***** Supplied data
(** ** Times of the years 1 to 9999 *)

Definition max_time : Time := 3652059 * (24 * Hour).
Definition formattable (t : Time) : Prop := 0 ≤ t < max_time.
Lemma date_year t : formattable t → 1 ≤ (date t).1.1 ≤ 9999.
Proof.
  intros [H0 H1]. unfold date. assert (0 ≤ t / (24 * Hour) ≤ 3652058) as [Hl Hu].
  { split; [apply Z.div_pos; [done|reflexivity]|]. unfold max_time in H1. apply Z.lt_succ_r.
    apply Z.div_lt_upper_bound; [reflexivity|]. lia. }
  split.
  - apply Z.le_lteq in Hl as [Hl| <-]; [|vm_compute; discriminate]. apply civil_before in Hl. unfold lex3 in Hl. change (civil 0).1.1 with 1 in Hl. lia.
  - apply Z.le_lteq in Hu as [Hu| ->]; [|vm_compute; discriminate]. apply civil_before in Hu. unfold lex3 in Hu.
    change (civil 3652058).1.1 with 9999 in Hu. lia.
Qed.
Definition clock_of (secs : Z) : Z * Z * Z := ((secs / 3600) mod 24, (secs / 60) mod 60, secs mod 60).
Lemma clock_parts secs :
  secs = 86400 * (secs / 86400) + 3600 * (clock_of secs).1.1 + 60 * (clock_of secs).1.2 + (clock_of secs).2.
Proof.
  unfold clock_of. cbn [fst snd]. pose proof (Z.div_mod secs 60). pose proof (Z.div_mod (secs / 60) 60). pose proof (Z.div_mod (secs / 3600) 24).
  assert (secs / 60 / 60 = secs / 3600) by (by rewrite Z.div_div). assert (secs / 3600 / 24 = secs / 86400) by (by rewrite Z.div_div). lia.
Qed.
Definition two_digits (z : Z) : Prop := 0 ≤ z ≤ 99.
Lemma clock_range secs : 0 ≤ (clock_of secs).1.1 < 24 ∧ 0 ≤ (clock_of secs).1.2 < 60 ∧ 0 ≤ (clock_of secs).2 < 60.
Proof. unfold clock_of. cbn [fst snd]. split_and!; by apply Z.mod_pos_bound. Qed.
Lemma clock_before a b : a / 86400 = b / 86400 → a < b → lex3 (clock_of a) (clock_of b).
Proof.
  intros Hd Hab. pose proof (clock_parts a). pose proof (clock_parts b). pose proof (clock_range a). pose proof (clock_range b). unfold lex3. lia.
Qed.
(** Three padded numbers with separators *)
Definition three (n : nat) (a : Z * Z * Z) (sep : string) : string := zero_pad n a.1.1 +:+ sep +:+ zero_pad 2 a.1.2 +:+ sep +:+ zero_pad 2 a.2.
Lemma three_before n hi a b sep s t :
  (∀ z, 0 ≤ z ≤ hi → String.length (zero_pad n z) = n) → (∀ y z, 0 ≤ y → y < z → z ≤ hi → before (zero_pad n y) (zero_pad n z)) →
  0 ≤ a.1.1 ≤ hi → 0 ≤ b.1.1 ≤ hi → two_digits a.1.2 → two_digits b.1.2 → two_digits a.2 → two_digits b.2 → lex3 a b →
  before (three n a sep +:+ s) (three n b sep +:+ t).
Proof.
  intros Hlen Hbefore Ha Hb Ha2 Hb2 Ha3 Hb3 Hab. unfold three, two_digits in *. rewrite <- !StringFacts.string_app_assoc.
  destruct Hab as [H1|[-> [H2|[-> H3]]]].
  - apply before_head; [by rewrite !Hlen|]. apply Hbefore; lia.
  - do 2 apply before_prefix. apply before_head; [by rewrite !pad2_length|]. apply pad2_before; lia.
  - do 4 apply before_prefix. apply before_head; [by rewrite !pad2_length|]. apply pad2_before; lia.
Qed.
Lemma rfc3339_parts t :
  rfc3339 t = three 4 (date t) "-" +:+ "T" +:+ three 2 (clock_of (t / Second)) ":" +:+ "Z".
Proof.
  unfold rfc3339, three, format_year, format_month, format_day, clock_of. cbn [fst snd]. by rewrite <- !StringFacts.string_app_assoc.
Qed.
(** Of two formattable times in different seconds the earlier has the smaller string. *)
Lemma rfc3339_before a b : formattable a → formattable b → a / Second < b / Second → before (rfc3339 a) (rfc3339 b).
Proof.
  intros Ha Hb Hab. rewrite !rfc3339_parts.
  assert (∀ t, t / (24 * Hour) = t / Second / 86400) as Hday by (intros t; by rewrite Z.div_div).
  destruct (decide (a / (24 * Hour) = b / (24 * Hour))) as [Heq|Hne].
  - unfold date. rewrite Heq. apply before_prefix. rewrite !Hday in Heq. apply before_prefix.
    apply (three_before 2 99); [exact pad2_length|exact pad2_before| | | | | | |by apply clock_before];
      pose proof (clock_range (a / Second)); pose proof (clock_range (b / Second)); unfold two_digits; lia.
  - apply (three_before 4 9999); [exact pad4_length|exact pad4_before| | | | | | |].
    1,2: pose proof (date_year a Ha); pose proof (date_year b Hb); lia.
    1-4: unfold two_digits, date; pose proof (civil_range (a / (24 * Hour))); pose proof (civil_range (b / (24 * Hour))); lia.
    apply civil_before. rewrite !Hday in *. assert (a / Second / 86400 ≤ b / Second / 86400) by (apply Z.div_le_mono; lia). lia.
Qed.
Lemma rfc3339_inj a b : formattable a → formattable b → rfc3339 a = rfc3339 b → a / Second = b / Second.
Proof.
  intros Ha Hb Heq. destruct (Z.lt_trichotomy (a / Second) (b / Second)) as [H|[H|H]]; [|done|];
    apply rfc3339_before in H; try done; unfold before in H; rewrite Heq, compare_refl in H; done.
Qed.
**********
### Exercise prompt
The lines to copy are those in the records above containing the word "Hday".

### Task result
  assert (∀ t, t / (24 * Hour) = t / Second / 86400) as Hday by (intros t; by rewrite Z.div_div).
  - unfold date. rewrite Heq. apply before_prefix. rewrite !Hday in Heq. apply before_prefix.
    apply civil_before. rewrite !Hday in *. assert (a / Second / 86400 ≤ b / Second / 86400) by (apply Z.div_le_mono; lia). lia.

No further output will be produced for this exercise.